Il romanzo Nella fine…il principio (Lettere animate editore, 2015) dello scrittore marchigiano classe 1987 Paolo Santamaria è un profondo e allo stesso tempo rapido squarcio nella vita di Adam Calden: la vita di un bambino sensibile, timido e introverso dall’ età infantile a quella adulta. Santamaria riesce a far capire i dettagli più difficili e scomodi della vita di Adam: un’infanzia per niente facile, tra disagi scolastici, incomprensioni con il fratello Chad e il divorzio dei propri genitori. Adam riesce a convivere con le sue fragilità e gli ostacoli che gli pone la vita: denominatore comune sono le ragazze che incontra e di cui si innamora, soprattutto due di queste, Julie e Peyton. Conosciute in circostanze e periodi diversi della sua vita, Adam riuscirà a fare i conti con entrambe (e con se stesso) solo alla fine della sua storia.
La vita difficile che attraversa che il padre di famiglia Adam e la sua indole fin troppo sensibile finiscono per schiacciarlo: a seguito di un grave evento cade in l’infanzia, l’eterna complice, Carter, il suo primo vero grande amico, il fratello gemello Chad. E anche il dott.Stuart Drake, il suo analista, col quale stringerà un rapporto speciale durante gli anni della terapia e sarà grazie a lui che Adam vivrà il colpo di scena finale della sua vita, delle sue ultime pagine.

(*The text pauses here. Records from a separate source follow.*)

(** The body of the [for (const metric of metrics)] loop: the change to
    push, if any. *)
Definition changeOf (t : ChangeType) (threshold : Q) (metric : Metric)
    : option SignificantChange :=
  match recent metric, baseline metric with
  | Some recent, Some baseline =>
      let change := recent - baseline in
      let percentage :=
        if Qlt_bool 0 baseline then change / baseline * 100 else 0 in
      let flagged :=
        match t with
        | improvement => Qle_bool threshold change
        | regression => Qle_bool change (- threshold)
        end in
      if flagged then
        Some (mkChange (metricNameToCategory (name metric)) t
                (classifyMagnitude (Qabs change) threshold)
                (round2 change) (round2 percentage)
                (match t with
                 | improvement =>
                     "Positive change in " ++ name metric
                     ++ " performance indicates successful optimization efforts"
                 | regression =>
                     "Negative change in " ++ name metric
                     ++ " performance requires attention and optimization"
                 end)%string
                (generatePossibleCauses (name metric) t))
      else None
  | _, _ => None
  end.

Definition identifyImprovements (history : list PerformanceHistory)
    (threshold : Q) : list SignificantChange :=
  if (len history <? 2)%Z then []
  else omap (changeOf improvement threshold) (metricsOf history).

Definition identifyRegressions (history : list PerformanceHistory)
    (threshold : Q) : list SignificantChange :=
  if (len history <? 2)%Z then []
  else omap (changeOf regression threshold) (metricsOf history).

(** *** Confidence *)

Definition day : Z := 24 * 60 * 60 * 1000.

Definition getExpectedTimeSpan (p : TimePeriod) : Z :=
  match p with
  | P7d => 7 * day | P30d => 30 * day | P90d => 90 * day | P1y => 365 * day
  end.

Definition isNull (x : option Q) : Z := match x with None => 1 | Some _ => 0 end.

Definition calculateDataConsistency (history : list PerformanceHistory) : Q :=
  if (len history =? 0)%Z then 0
  else
    let totalFields := (5 * len history)%Z in
    let nullFields :=
      fold_left (fun n r => (n + isNull (seoScore r) + isNull (accessibilityScore r)
                             + isNull (mobileScore r) + isNull (performanceScore r))%Z)
                history 0%Z in
    inject_Z (totalFields - nullFields) / inject_Z totalFields * 100.

Definition calculateTimeSpanCoverage (history : list PerformanceHistory)
    (p : TimePeriod) : Q :=
  match sorted history, last (sorted history) with
  | first :: _, Some last =>
      let actualSpan := (recordedAt last - recordedAt first)%Z in
      Qmin 100 (inject_Z actualSpan / inject_Z (getExpectedTimeSpan p) * 100)
  | _, _ => 0
  end.

Definition calculateDataFreshness (history : list PerformanceHistory)
    (now : Z) : Q :=
  match sortBy (fun h => (- recordedAt h)%Z) history with
  | [] => 0
  | latest :: _ =>
      let daysSinceLatest := inject_Z (now - recordedAt latest) / inject_Z day in
      if Qle_bool daysSinceLatest 1 then 100
      else if Qle_bool daysSinceLatest 3 then 80
      else if Qle_bool daysSinceLatest 7 then 60
      else if Qle_bool daysSinceLatest 14 then 40
      else if Qle_bool daysSinceLatest 30 then 20
      else 10
  end.

Definition calculateConfidenceScore (history : list PerformanceHistory)
    (p : TimePeriod) (now : Z) : Z :=
  let minRequired := minimumDataPoints (TREND_PARAMS p) in
  let dataQuantityScore :=
    Qmin 100 (inject_Z (len history) / inject_Z (minRequired * 2) * 100) in
  let confidence := 0 + dataQuantityScore * (3 # 10) in
  let confidence := confidence + calculateDataConsistency history * (25 # 100) in
  let confidence := confidence + calculateTimeSpanCoverage history p * (25 # 100) in
  let confidence := confidence + calculateDataFreshness history now * (2 # 10) in
  round (Qmax 0 (Qmin 100 confidence)).

(** *** The service entry point *)

(** Calendar arithmetic of [Date]: [d.setDate(d.getDate() - n)] and
    [d.setFullYear(d.getFullYear() - n)], on millisecond timestamps. *)
Record Calendar := mkCalendar {
  setDateBack : Z -> Z -> Z;
  setFullYearBack : Z -> Z -> Z
}.

Definition calculateDateRange (cal : Calendar) (now : Z) (p : TimePeriod)
    : Z * Z :=
  let endDate := now in
  let startDate :=
    match p with
    | P7d => setDateBack cal now 7
    | P30d => setDateBack cal now 30
    | P90d => setDateBack cal now 90
    | P1y => setFullYearBack cal now 1
    end in
  (startDate, endDate).

Definition insufficientData (trackingId : string) (p : TimePeriod)
    : InsertTrendAnalysis :=
  mkInsert trackingId p stable weak
    [ mkInsight "recommendation" "overall" "Insufficient Data for Analysis"
        ("Insufficient historical data available for " ++ periodName p
         ++ " analysis. Continue running audits to build comprehensive trend insights.")
        "low" (periodName p) 10 ["Limited audit history available"] ]%string
    [] []
    [ mkRecommendation "low" "monitoring" "Increase Data Collection"
        ("Run additional audits to gather sufficient data for meaningful "
         ++ periodName p ++ " trend analysis")
        "Enable comprehensive historical performance insights and recommendations"
        "low" "short-term" ["Insufficient historical data points"] ]%string
    10.

Section Service.
(** The insight and recommendation writers print floating-point
    numbers ([toFixed], [Math.sqrt]); the engine only stores what they
    return. *)
Variable generateKeyInsights :
  list PerformanceHistory -> TimePeriod -> list TrendInsight.
Variable generateRecommendations :
  list PerformanceHistory -> list SignificantChange ->
  list SignificantChange -> list HistoricalRecommendation.
Variable cal : Calendar.

Definition createInsufficientDataAnalysis (trackingId : string)
    (p : TimePeriod) (uuid : string) (now : Z) (st : MemStorage)
    : TrendAnalysis * MemStorage :=
  createOrUpdateTrendAnalysis (insufficientData trackingId p) uuid now st.

(** The history slice that [generateTrendAnalysis] reads. *)
Definition historyInRange (trackingId : string) (p : TimePeriod) (now : Z)
    (st : MemStorage) : list PerformanceHistory :=
  let dateRange := calculateDateRange cal now p in
  getPerformanceHistoryByDateRange st trackingId (fst dateRange) (snd dateRange).

(** [uuid] and [now] are what [randomUUID()] and the clock give during
    the call. *)
Definition generateTrendAnalysis (trackingId : string) (p : TimePeriod)
    (uuid : string) (now : Z) (st : MemStorage) : TrendAnalysis * MemStorage :=
  let params := TREND_PARAMS p in
  let performanceHistory := historyInRange trackingId p now st in
  if (len performanceHistory <? minimumDataPoints params)%Z
  then createInsufficientDataAnalysis trackingId p uuid now st
  else
    let overallTrend := detectOverallTrend performanceHistory in
    let trendStrength := calculateTrendStrength performanceHistory overallTrend in
    let keyInsights := generateKeyInsights performanceHistory p in
    let improvements :=
      identifyImprovements performanceHistory (significanceThreshold params) in
    let regressions :=
      identifyRegressions performanceHistory (significanceThreshold params) in
    let recommendations :=
      generateRecommendations performanceHistory improvements regressions in
    let confidenceScore := calculateConfidenceScore performanceHistory p now in
    createOrUpdateTrendAnalysis
      (mkInsert trackingId p overallTrend trendStrength keyInsights
         improvements regressions recommendations confidenceScore)
      uuid now st.
End Service.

Dall’essere figlio all’ essere padre, attraversando conoscenze complesse, soprattutto con l’altro sesso, la storia di Adam, ambientata dagli anni settanta agli anni duemila, è un qualcosa a cui ogni lettore può facilmente rifarsi e compenetrarsi: narrare la vita, anche se per finzione, richiede un grande sforzo di realtà, più che di fantasia. Ed è proprio questo che Paolo Santamaria riesce a trasmettere, seppur con risultati altalenanti. Descrivere la realtà della vita senza smettere di sognare non è compito facile: il tempo della narrazione ora descrive dei lunghi periodi dilatati, ora ha delle impicchiate temporali, forse troppo frettolose, ma che riescono comunque a dare degli squarci efficaci di realtà. Questa storia, che scorre con ritmo lento e inesorabile tra le pagine, sprona a riconsiderare il concetto di “fine” delle cose: quando qualcosa finisce, non bisogna perdersi d’animo, ma invece essere attenti, in quel momento, a capire i segnali della fortuna, interpretarli e agire. Quei segnali che molte volte Adam non riesce da subito, nella corso della sua vita, ad interpretare: ma è un personaggio che nella narrazione cresce e si evolve: il lettore diventa quindi un silenzioso compagno di “vita” o, meglio, di pagine.
Il risultato fianle è che Paolo Santamaria, seppur in maniera a volte macchinosa, riesce comunque nell’intento di coinvolgere il lettore attraverso un’accurata analisi psicologica del protagonista, e di fargli capire le difficoltà che Adam, come tutti, incontra nella vita: la sua fragilità riesce però ad avere un risvolto positivo. Proprio la sua debolezza sarà fonte di rivalsa e capovolgerà la sua esistenza, ma solo nelle ultime pagine di questo romanzo di formazione acerbo ma emozionante che ci fa sperare in un nuovo inizio dopo un evento doloroso.